## [ABOUT THIS TASK]
Only one stretch of the data below is wanted: the lines starting at the one with "Definition noSeparator (seg" and ending at the one with "if truthy lang", both included, given again exactly.

## [SUPPLIED RECORDS]
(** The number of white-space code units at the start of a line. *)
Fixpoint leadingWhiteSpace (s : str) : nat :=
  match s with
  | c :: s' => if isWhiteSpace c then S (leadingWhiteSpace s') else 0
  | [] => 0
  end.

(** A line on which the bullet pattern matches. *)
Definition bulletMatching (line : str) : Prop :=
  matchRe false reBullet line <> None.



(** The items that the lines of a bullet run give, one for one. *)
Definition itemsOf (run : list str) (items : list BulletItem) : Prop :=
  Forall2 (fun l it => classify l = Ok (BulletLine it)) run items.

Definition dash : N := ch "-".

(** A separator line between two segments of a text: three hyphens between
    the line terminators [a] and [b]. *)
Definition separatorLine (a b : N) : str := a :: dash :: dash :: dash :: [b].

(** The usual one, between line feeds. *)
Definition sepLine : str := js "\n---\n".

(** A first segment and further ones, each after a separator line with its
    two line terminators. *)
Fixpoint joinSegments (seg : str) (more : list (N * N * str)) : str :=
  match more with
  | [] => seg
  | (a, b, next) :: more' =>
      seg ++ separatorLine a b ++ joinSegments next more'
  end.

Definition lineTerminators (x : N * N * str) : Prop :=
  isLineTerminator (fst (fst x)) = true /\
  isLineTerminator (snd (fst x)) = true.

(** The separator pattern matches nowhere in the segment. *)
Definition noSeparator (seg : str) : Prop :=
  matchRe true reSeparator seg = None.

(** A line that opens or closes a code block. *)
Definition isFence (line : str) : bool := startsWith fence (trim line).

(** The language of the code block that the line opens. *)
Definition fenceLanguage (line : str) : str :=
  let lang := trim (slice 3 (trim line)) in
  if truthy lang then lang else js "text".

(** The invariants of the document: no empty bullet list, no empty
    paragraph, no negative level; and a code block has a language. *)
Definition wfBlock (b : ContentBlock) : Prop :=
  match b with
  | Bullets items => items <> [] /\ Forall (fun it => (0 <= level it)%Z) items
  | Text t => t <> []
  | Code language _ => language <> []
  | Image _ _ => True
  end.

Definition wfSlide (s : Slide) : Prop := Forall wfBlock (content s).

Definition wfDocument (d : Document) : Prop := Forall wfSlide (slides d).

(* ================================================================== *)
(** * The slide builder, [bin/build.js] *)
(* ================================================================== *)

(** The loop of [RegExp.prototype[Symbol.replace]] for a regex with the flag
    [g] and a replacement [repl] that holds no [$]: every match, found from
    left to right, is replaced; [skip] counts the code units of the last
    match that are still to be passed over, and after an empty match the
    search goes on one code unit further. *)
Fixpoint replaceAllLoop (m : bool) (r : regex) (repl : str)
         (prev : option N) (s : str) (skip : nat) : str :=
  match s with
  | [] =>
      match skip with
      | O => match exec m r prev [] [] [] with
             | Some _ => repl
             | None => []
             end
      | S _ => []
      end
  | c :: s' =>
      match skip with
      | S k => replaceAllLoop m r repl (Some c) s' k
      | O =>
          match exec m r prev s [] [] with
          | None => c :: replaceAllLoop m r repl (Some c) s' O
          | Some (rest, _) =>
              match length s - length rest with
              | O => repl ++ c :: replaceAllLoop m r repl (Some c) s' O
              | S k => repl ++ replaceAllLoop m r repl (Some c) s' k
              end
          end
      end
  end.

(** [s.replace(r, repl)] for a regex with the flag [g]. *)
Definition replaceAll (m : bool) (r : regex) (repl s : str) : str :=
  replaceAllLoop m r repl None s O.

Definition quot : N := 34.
...
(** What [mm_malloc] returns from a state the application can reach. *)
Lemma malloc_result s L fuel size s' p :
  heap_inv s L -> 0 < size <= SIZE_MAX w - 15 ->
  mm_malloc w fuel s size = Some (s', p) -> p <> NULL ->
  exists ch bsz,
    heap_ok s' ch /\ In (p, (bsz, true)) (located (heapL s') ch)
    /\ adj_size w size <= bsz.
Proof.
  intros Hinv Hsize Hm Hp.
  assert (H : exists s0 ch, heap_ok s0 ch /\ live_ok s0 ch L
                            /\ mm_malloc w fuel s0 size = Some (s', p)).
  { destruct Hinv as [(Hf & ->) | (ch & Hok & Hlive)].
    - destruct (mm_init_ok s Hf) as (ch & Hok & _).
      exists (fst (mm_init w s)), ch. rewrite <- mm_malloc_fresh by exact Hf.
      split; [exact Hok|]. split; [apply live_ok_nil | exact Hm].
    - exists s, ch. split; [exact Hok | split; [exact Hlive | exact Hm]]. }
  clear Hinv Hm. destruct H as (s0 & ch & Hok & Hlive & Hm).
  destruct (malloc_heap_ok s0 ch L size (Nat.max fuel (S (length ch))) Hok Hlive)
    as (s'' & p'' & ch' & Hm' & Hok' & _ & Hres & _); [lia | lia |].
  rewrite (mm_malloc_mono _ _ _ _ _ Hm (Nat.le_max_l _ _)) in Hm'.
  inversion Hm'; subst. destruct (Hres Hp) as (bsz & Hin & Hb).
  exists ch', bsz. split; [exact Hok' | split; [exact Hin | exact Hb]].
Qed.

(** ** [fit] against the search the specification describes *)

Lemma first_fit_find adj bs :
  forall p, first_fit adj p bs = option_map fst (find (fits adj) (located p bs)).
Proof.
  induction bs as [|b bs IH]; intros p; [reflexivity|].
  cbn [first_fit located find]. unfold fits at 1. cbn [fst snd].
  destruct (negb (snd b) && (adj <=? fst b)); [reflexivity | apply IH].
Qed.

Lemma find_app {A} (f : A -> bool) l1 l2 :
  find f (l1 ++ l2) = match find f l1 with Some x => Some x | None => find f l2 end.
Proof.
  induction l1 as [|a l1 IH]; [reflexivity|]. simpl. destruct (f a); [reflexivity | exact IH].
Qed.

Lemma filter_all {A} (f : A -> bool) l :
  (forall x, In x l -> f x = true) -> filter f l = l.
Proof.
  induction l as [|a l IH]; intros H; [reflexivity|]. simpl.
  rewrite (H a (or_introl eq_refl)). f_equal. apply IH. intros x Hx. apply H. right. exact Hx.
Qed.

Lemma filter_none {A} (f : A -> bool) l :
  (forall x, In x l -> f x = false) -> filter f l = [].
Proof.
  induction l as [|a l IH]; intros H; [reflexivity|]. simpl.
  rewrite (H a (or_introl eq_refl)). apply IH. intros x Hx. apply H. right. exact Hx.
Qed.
---
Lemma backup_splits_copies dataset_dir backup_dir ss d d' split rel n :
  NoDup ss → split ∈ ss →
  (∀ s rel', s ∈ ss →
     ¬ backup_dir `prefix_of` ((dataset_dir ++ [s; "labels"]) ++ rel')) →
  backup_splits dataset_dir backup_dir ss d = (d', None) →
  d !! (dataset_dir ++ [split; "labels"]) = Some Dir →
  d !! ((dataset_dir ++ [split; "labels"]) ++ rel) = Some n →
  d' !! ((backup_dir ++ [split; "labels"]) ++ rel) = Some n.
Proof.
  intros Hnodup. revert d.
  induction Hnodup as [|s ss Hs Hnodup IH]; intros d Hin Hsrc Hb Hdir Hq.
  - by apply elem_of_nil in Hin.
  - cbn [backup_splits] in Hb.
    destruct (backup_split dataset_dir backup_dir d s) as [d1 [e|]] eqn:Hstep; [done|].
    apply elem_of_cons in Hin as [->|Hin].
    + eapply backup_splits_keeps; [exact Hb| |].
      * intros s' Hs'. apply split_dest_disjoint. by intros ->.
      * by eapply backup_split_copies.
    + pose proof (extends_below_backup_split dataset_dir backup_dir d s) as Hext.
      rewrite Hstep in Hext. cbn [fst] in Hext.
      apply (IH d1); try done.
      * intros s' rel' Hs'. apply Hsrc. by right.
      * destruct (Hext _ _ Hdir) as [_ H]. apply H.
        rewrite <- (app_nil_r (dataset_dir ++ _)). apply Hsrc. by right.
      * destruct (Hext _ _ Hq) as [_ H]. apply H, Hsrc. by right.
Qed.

## [YOUR SOLUTION]
Definition noSeparator (seg : str) : Prop :=
  matchRe true reSeparator seg = None.

(** A line that opens or closes a code block. *)
Definition isFence (line : str) : bool := startsWith fence (trim line).

(** The language of the code block that the line opens. *)
Definition fenceLanguage (line : str) : str :=
  let lang := trim (slice 3 (trim line)) in
  if truthy lang then lang else js "text".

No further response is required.